Data for this exercise =

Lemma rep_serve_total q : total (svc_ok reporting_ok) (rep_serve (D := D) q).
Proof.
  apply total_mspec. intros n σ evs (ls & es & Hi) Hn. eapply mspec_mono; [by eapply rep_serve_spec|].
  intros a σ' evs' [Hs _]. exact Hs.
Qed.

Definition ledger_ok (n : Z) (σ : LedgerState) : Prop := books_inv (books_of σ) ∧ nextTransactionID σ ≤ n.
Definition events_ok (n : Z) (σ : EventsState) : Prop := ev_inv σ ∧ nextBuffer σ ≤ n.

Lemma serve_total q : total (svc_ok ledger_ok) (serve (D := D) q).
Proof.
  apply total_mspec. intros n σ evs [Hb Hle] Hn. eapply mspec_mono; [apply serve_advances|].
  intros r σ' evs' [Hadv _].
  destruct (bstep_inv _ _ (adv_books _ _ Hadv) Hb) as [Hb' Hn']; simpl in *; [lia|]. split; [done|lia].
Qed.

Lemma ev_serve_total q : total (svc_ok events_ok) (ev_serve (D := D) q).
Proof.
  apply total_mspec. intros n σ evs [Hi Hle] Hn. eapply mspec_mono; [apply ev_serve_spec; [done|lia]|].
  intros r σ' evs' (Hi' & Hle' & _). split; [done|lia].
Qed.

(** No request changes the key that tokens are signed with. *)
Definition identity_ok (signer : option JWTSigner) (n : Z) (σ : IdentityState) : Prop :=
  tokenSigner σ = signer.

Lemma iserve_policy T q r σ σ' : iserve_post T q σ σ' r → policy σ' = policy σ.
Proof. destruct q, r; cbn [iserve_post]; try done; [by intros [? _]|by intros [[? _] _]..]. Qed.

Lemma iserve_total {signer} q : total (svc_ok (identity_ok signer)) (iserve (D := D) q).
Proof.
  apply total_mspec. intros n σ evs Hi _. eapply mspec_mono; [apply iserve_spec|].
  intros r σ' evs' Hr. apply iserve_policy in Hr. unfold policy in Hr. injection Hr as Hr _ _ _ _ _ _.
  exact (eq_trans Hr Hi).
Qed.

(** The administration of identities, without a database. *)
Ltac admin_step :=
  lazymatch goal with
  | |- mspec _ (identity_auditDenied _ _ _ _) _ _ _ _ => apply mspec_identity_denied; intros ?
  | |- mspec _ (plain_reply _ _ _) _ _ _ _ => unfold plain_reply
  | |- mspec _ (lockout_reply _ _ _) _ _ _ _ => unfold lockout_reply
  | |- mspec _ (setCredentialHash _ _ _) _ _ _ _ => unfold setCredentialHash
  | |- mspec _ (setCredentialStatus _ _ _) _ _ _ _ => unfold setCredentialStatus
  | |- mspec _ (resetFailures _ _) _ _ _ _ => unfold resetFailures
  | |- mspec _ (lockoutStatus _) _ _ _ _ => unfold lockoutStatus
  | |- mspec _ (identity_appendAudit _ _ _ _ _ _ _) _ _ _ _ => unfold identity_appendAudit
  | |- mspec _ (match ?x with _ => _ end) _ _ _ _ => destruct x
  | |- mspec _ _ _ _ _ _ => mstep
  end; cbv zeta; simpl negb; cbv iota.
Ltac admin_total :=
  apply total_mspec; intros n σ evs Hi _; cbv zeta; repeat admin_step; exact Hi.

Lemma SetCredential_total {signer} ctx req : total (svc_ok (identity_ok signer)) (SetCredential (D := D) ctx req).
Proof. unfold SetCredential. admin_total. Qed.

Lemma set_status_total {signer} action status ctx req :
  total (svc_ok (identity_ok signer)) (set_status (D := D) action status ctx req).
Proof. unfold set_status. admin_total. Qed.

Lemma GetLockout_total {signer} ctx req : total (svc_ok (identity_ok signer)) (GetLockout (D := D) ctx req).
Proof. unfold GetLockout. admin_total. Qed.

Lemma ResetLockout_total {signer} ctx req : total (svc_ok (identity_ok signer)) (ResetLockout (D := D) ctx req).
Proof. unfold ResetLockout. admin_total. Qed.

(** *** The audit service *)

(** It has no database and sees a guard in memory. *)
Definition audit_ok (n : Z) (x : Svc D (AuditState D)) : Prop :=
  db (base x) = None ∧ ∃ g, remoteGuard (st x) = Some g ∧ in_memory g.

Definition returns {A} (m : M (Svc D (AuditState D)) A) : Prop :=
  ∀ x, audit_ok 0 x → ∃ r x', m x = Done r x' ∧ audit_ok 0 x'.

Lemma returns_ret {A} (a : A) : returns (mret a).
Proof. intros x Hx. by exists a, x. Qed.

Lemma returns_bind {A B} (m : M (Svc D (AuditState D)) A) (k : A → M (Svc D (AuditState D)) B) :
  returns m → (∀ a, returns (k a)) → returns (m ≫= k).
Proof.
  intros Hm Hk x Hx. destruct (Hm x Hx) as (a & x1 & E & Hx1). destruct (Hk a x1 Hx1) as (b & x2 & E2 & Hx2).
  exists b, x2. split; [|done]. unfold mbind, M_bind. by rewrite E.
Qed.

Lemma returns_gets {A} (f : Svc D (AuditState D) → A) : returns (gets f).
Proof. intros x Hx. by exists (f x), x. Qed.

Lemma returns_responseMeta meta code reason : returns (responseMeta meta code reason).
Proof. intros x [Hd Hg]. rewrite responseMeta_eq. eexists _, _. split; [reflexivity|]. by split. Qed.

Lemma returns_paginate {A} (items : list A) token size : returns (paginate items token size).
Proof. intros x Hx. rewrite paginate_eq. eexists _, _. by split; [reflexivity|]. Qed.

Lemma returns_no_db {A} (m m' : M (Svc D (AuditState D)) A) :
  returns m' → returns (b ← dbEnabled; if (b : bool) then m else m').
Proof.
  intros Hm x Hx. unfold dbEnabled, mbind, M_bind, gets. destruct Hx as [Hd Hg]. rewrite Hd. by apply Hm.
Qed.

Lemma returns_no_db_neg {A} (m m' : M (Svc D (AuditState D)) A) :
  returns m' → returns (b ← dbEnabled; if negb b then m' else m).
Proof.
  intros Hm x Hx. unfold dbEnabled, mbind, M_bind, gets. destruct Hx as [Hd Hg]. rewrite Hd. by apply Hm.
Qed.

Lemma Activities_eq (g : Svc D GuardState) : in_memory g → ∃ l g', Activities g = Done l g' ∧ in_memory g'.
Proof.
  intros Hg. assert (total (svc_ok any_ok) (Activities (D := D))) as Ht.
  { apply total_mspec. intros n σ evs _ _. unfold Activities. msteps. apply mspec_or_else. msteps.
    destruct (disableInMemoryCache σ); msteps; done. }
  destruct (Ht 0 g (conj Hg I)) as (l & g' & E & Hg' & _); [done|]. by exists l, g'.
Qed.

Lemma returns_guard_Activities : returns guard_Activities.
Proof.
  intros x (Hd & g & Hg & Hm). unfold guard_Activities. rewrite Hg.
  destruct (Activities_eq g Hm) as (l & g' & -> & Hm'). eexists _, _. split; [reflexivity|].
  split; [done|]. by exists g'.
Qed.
...
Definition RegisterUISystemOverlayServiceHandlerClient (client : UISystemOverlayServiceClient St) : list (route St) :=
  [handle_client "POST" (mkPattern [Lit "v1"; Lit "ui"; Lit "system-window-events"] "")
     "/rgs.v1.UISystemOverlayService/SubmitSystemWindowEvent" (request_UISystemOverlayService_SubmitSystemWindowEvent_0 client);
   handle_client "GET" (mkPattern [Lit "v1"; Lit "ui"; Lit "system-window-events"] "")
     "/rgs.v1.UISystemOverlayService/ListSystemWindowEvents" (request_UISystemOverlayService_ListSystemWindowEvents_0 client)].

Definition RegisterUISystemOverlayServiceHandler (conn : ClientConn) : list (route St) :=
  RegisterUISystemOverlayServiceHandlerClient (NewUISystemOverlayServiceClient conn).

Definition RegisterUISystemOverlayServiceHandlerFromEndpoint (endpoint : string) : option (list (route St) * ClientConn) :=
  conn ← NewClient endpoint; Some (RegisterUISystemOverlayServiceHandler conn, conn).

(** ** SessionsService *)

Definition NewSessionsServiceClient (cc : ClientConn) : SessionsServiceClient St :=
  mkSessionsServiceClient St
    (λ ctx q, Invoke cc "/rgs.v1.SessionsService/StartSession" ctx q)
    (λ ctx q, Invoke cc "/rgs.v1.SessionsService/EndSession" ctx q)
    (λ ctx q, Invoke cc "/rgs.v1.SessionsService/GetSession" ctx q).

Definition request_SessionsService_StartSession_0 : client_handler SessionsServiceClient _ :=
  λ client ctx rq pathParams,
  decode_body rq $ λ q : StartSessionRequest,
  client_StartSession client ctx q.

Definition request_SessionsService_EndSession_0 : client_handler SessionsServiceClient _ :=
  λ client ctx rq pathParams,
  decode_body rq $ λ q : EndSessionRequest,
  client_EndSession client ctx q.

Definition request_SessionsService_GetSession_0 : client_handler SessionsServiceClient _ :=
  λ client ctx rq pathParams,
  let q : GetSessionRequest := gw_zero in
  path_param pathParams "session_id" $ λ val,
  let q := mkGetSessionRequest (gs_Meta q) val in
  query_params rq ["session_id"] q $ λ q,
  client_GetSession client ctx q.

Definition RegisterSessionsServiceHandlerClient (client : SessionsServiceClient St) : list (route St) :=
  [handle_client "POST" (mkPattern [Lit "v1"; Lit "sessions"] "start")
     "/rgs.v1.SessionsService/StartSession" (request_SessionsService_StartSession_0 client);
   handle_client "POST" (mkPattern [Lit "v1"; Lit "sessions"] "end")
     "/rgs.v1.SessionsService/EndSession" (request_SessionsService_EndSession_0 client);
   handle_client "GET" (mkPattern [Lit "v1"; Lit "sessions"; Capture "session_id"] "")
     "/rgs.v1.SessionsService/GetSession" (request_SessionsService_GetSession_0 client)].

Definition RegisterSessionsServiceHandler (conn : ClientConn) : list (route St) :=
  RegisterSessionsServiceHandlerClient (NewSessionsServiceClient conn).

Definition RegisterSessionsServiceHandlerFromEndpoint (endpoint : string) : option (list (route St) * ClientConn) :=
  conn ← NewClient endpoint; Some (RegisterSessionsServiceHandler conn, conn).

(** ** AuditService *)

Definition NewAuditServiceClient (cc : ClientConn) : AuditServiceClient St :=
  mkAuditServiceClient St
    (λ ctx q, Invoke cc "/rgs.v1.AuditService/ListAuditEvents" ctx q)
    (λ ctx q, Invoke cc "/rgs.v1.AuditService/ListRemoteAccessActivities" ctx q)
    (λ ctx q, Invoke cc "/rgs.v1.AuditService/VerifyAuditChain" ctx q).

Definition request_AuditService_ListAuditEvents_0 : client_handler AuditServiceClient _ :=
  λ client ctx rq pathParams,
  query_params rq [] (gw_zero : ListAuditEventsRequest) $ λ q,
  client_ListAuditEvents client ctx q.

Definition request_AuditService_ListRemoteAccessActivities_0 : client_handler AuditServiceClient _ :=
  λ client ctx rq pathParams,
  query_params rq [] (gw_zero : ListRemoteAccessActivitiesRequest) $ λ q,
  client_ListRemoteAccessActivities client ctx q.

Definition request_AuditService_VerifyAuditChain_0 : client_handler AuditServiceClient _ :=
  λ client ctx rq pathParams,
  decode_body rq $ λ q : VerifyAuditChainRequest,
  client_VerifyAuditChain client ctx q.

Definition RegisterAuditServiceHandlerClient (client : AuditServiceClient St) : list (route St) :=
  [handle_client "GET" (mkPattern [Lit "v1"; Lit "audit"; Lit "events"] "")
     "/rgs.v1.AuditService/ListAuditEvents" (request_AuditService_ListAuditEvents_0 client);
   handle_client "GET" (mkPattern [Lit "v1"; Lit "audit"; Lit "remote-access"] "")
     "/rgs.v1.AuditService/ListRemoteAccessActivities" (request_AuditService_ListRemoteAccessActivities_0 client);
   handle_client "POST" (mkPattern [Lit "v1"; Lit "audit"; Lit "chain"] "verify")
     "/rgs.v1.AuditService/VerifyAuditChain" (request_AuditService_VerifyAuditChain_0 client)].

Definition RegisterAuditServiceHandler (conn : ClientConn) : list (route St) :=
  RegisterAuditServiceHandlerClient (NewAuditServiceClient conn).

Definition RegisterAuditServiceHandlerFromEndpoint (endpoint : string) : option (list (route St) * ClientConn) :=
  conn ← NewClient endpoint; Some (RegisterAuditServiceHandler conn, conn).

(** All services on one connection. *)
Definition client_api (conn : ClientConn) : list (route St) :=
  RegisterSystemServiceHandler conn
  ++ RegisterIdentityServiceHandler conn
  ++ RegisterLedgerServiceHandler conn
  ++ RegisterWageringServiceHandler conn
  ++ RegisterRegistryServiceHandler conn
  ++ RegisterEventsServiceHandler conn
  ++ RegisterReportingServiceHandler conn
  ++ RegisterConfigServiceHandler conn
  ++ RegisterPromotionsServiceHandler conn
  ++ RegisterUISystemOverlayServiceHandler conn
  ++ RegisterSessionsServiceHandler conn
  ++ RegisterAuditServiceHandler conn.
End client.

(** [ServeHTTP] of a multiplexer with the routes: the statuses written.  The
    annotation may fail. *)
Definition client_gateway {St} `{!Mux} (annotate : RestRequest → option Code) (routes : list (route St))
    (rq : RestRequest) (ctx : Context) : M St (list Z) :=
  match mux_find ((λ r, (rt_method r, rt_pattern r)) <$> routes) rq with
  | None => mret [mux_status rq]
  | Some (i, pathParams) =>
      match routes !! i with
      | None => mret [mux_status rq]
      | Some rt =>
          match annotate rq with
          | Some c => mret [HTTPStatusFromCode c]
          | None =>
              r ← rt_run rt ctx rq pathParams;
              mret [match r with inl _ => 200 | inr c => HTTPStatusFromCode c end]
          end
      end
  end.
---
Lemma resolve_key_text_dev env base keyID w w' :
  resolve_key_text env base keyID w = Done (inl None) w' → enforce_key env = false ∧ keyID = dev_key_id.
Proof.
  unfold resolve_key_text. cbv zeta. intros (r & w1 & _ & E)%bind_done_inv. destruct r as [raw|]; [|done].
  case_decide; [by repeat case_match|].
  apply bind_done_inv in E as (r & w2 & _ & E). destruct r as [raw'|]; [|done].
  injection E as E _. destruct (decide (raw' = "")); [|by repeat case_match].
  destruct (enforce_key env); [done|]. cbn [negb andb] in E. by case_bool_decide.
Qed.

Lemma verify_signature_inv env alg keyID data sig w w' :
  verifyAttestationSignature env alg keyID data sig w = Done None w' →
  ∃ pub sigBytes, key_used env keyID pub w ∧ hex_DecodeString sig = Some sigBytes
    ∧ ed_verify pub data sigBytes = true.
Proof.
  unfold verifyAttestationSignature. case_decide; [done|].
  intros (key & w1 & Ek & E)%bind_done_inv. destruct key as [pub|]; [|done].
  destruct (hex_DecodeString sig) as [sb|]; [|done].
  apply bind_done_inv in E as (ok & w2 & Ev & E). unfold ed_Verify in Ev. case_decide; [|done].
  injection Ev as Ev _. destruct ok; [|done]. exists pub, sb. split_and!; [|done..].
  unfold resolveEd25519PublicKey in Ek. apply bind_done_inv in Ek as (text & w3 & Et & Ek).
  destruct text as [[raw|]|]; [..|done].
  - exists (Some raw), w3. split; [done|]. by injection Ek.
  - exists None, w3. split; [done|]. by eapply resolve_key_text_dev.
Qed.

Your goal = For every line in the material above, note whether the word "NewAuditServiceClient" appears, then state the number of lines where it does and nothing else.

Response area = 2